• **ABOUT THIS TASK**:
Lines outside the range are not wanted. Give again exactly the lines between the line holding "zident heap (key_of e')" and the line holding "Forall (op_ok ho", inclusive, from the listing below.

• **GIVEN DATA**:
Lemma FindElement_ok (a : TaggedArray) (cap : Z) (next key : JSTaggedValue) (es : list (option entry)) (bs : list Z) :
  table_ok a cap next es bs -> ok key -> key <> VHole -> FindElement ho heap hash key a = (Ok (find_entry key es), a).
Proof.
  intros [Ha Hc Hb Hh [Hk Hd]] Hok Hne. eapply (FindElement_run ho); [done|done|done|exact HZ|done|by apply ok_entry_keys|done|done].
Qed.

(** *** SetValue *)

Lemma set_value_ok (value : JSTaggedValue) (e : entry) : entry_ok ho (Some e) -> key_of (set_value ho value e) <> VHole -> entry_ok ho (Some (set_value ho value e)).
Proof. intros [Hl _] Hk. split; [|done]. unfold set_value, lenZ in *. by rewrite length_insert. Qed.

Lemma distinct_replace (l1 l2 : list entry) (e e' : entry) :
  zident heap (key_of e') = zident heap (key_of e) -> distinct heap (l1 ++ e :: l2) -> distinct heap (l1 ++ e' :: l2).
Proof. unfold distinct. rewrite !fmap_app, !fmap_cons. by intros ->. Qed.
Lemma set_item_run (a : TaggedArray) (cap : Z) (next : JSTaggedValue) (es : list (option entry)) (bs : list Z) (kind : IterationKind) (i : Z) (e : entry) :
  table_ok LinkedHashSetObject heap hash ok a cap next es bs -> 0 <= i -> es !! Z.to_nat i = Some (Some e) -> set_item kind i (key_of e) a = (Ok (item_of LinkedHashSetObject kind e), a).
Proof.
  intros [_ _ Hb _ _] Hi Hl. destruct (proj1 (Forall_lookup _ _) (body_ok _ _ _ _ _ Hb) _ _ Hl) as [Hle _].
  assert (value_of LinkedHashSetObject e = key_of e) as Ev by (destruct e; done). unfold item_of. rewrite Ev. by destruct kind.
Qed.
End items.

Lemma ops_proper (ho : HashObject) (nan_bits : Z) (os : list op) :
  Forall (op_ok ho (map_key nan_bits)) os -> Forall (fun o => forall key value, o = OSet key value -> proper_value ho key value) os.
Proof. intros Hos. eapply Forall_impl; [|exact Hos]. intros o Ho key value ->. apply Ho. Qed.

(** C1: any sequence of up to 2^26 set, delete, clear, has, get and size
    operations on a new Map, interleaved with the creation and the steps of any
    number of iterators of all kinds, answers as the entry list of ECMA-262
    (24.1, [Ecma.spec]) does, a key -0 being delivered as -0 and not as +0: keys
    up to SameValueZero, entries in insertion order, and every iterator delivering
    each entry that is still there exactly once, however often the table is
    replaced by a bigger or a cleared one under it.  The keys are any values but
    the hole whose NaNs all have one bit pattern ([map_key]). *)
Theorem map_refines_spec (heap : Heap) (env : LightWeightMap.HashEnv) (nan_bits : Z) (GetPowerOfTwoValue32 : Z -> Z) (os : list op) :
  LightWeightMap.env_ok heap env -> least_power_of_two GetPowerOfTwoValue32 ->
  Forall (op_ok LinkedHashMapObject (map_key nan_bits)) os -> lenZ os <= 2 ^ 26 ->
  Forall2 (Ecma.same_answer heap false)
    (run_ops (exec LinkedHashMapObject heap (Hash heap env) GetPowerOfTwoValue32 (map_item LinkedHashMapObject)) os (new_collection LinkedHashMapObject)).1
    (run_ops (Ecma.spec heap false) os (Ecma.mkState [] [])).1.
Proof.
  intros Henv Hpow Hos Hb. pose proof (Hash_ZeroHash heap env nan_bits Henv) as HZ.
  rewrite (collection_refines LinkedHashMapObject heap (Hash heap env) (map_key nan_bits) GetPowerOfTwoValue32 Hpow); [|intros; by eapply map_item_run; [apply LinkedHashMapObject_ok|..]|done|done].
  apply (table_spec_ecma LinkedHashMapObject heap os (mkSpec [] [])); [by eapply ops_proper|by split].
Qed.

(** C9: the same for a Set and 24.2, whose add stores the element as the key and
    leaves an equal one; the elements that the iterators deliver are those of the
    specification up to SameValueZero, since the program keeps -0 and puts an
    equal element in the place of the first. *)
Theorem set_refines_spec (heap : Heap) (env : LightWeightMap.HashEnv) (nan_bits : Z) (GetPowerOfTwoValue32 : Z -> Z) (os : list op) :
  LightWeightMap.env_ok heap env -> least_power_of_two GetPowerOfTwoValue32 ->
  Forall (op_ok LinkedHashSetObject (map_key nan_bits)) os -> lenZ os <= 2 ^ 26 ->
  Forall2 (Ecma.same_answer heap true)
    (run_ops (exec LinkedHashSetObject heap (Hash heap env) GetPowerOfTwoValue32 set_item) os (new_collection LinkedHashSetObject)).1
    (run_ops (Ecma.spec heap true) os (Ecma.mkState [] [])).1.
Proof.
  intros Henv Hpow Hos Hb. pose proof (Hash_ZeroHash heap env nan_bits Henv) as HZ.
  rewrite (collection_refines LinkedHashSetObject heap (Hash heap env) (map_key nan_bits) GetPowerOfTwoValue32 Hpow); [|intros; by eapply set_item_run|done|done].
  apply (table_spec_ecma LinkedHashSetObject heap os (mkSpec [] [])); [by eapply ops_proper|by split].
Qed.

(** ** Samples *)

Notation sample_hash := (Hash sample_heap LightWeightMap.sample_env).

(** Four keys, an iterator that stands behind the second, two deletions and two
    more keys, the last of which makes the table grow. *)
Definition sample_ops : list op :=
  [OSet (VInt 1) (VInt 10); OSet (VInt 2) (VInt 20); OIterator KEY; ONext 0; ODelete (VInt 1); OSet (VInt 3) (VInt 30);
   OSet (VInt 4) (VInt 40); OSet (VInt 5) (VInt 50); ONext 0; OClear; OSet (VInt 6) (VInt 60); ONext 0; ONext 0; OSize].

Lemma sample_ops_ok : Forall (op_ok LinkedHashMapObject (map_key nan_pattern)) sample_ops.
Proof. repeat (constructor; [done || (split_and!; done)|]). constructor. Qed.

Example sample_answers :
  (run_ops (Ecma.spec sample_heap false) sample_ops (Ecma.mkState [] [])).1 =
  [Ok Ecma.Undefined; Ok Ecma.Undefined; Ok (Ecma.NewIterator 0); Ok (Ecma.Item (Some [Ecma.Key (VInt 1)])); Ok (Ecma.Truth true);
   Ok Ecma.Undefined; Ok Ecma.Undefined; Ok Ecma.Undefined; Ok (Ecma.Item (Some [Ecma.Key (VInt 2)])); Ok Ecma.Undefined; Ok Ecma.Undefined;
   Ok (Ecma.Item (Some [Ecma.Key (VInt 6)])); Ok (Ecma.Item None); Ok (Ecma.Size 1)].
Proof. vm_compute. reflexivity. Qed.
Definition frame_entry (f : Frame) : Z := match f with InLeft _ e _ _ | InRight _ _ e _ => e end.
Definition frame_color (f : Frame) : TreeColor := match f with InLeft c _ _ _ | InRight c _ _ _ => c end.
Definition frame_left (f : Frame) : bool := match f with InLeft _ _ _ _ => true | InRight _ _ _ _ => false end.

(** The entry above the focus, -1 above the root. *)
Definition ctx_top (ctx : Context_) : Z := match ctx with [] => -1 | f :: _ => frame_entry f end.

(** ** Arrays as memory *)

(** The layout of an entry: the value is the key itself in a set. *)
Class Layout (ho : Derived) : Prop := {
  layout_value : ENTRY_VALUE_INDEX ho = 0 \/ ENTRY_VALUE_INDEX ho = 1;
  layout_color : ENTRY_COLOR_INDEX ho = ENTRY_VALUE_INDEX ho + 1;
  layout_parent : ENTRY_PARENT_INDEX ho = ENTRY_VALUE_INDEX ho + 2;
  layout_left : ENTRY_LEFT_CHILD_INDEX ho = ENTRY_VALUE_INDEX ho + 3;
  layout_right : ENTRY_RIGHT_CHILD_INDEX ho = ENTRY_VALUE_INDEX ho + 4;
  layout_size : ENTRY_SIZE ho = ENTRY_VALUE_INDEX ho + 5;
}.

#[export] Instance map_layout : Layout TaggedTreeMap.
Proof. split; [by right|done..]. Qed.
#[export] Instance set_layout : Layout TaggedTreeSet.
Proof. split; [by left|done..]. Qed.

(** The contents of an array: the header, and the words of the entries. *)
Record Mem : Type := mkMem {
  m_n : Z;
  m_d : Z;
  m_cap : Z;
  m_root : Z;
  m_cmp : JSTaggedValue;
  fld : Z -> Z -> JSTaggedValue;
}.

Section layout.
Context (ho : Derived) `{HL : Layout ho}.

Definition enc (m : Mem) : TaggedArray :=
  [VInt (m_n m); VInt (m_d m); VInt (m_cap m); VInt (m_root m); m_cmp m] ++
  ((fun i => fld m (i / ENTRY_SIZE ho) (i mod ENTRY_SIZE ho)) <$> seqZ 0 (m_cap m * ENTRY_SIZE ho)).

Definition upd (m : Mem) (e f : Z) (v : JSTaggedValue) : Mem :=
  mkMem (m_n m) (m_d m) (m_cap m) (m_root m) (m_cmp m)
    (fun e' f' => if (e' =? e) && (f' =? f) then v else fld m e' f').

Definition set_root (r : Z) (m : Mem) : Mem := mkMem (m_n m) (m_d m) (m_cap m) r (m_cmp m) (fld m).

• **THE ANSWER**:
  zident heap (key_of e') = zident heap (key_of e) -> distinct heap (l1 ++ e :: l2) -> distinct heap (l1 ++ e' :: l2).
Proof. unfold distinct. rewrite !fmap_app, !fmap_cons. by intros ->. Qed.
Lemma set_item_run (a : TaggedArray) (cap : Z) (next : JSTaggedValue) (es : list (option entry)) (bs : list Z) (kind : IterationKind) (i : Z) (e : entry) :
  table_ok LinkedHashSetObject heap hash ok a cap next es bs -> 0 <= i -> es !! Z.to_nat i = Some (Some e) -> set_item kind i (key_of e) a = (Ok (item_of LinkedHashSetObject kind e), a).
Proof.
  intros [_ _ Hb _ _] Hi Hl. destruct (proj1 (Forall_lookup _ _) (body_ok _ _ _ _ _ Hb) _ _ Hl) as [Hle _].
  assert (value_of LinkedHashSetObject e = key_of e) as Ev by (destruct e; done). unfold item_of. rewrite Ev. by destruct kind.
Qed.
End items.

Lemma ops_proper (ho : HashObject) (nan_bits : Z) (os : list op) :
  Forall (op_ok ho (map_key nan_bits)) os -> Forall (fun o => forall key value, o = OSet key value -> proper_value ho key value) os.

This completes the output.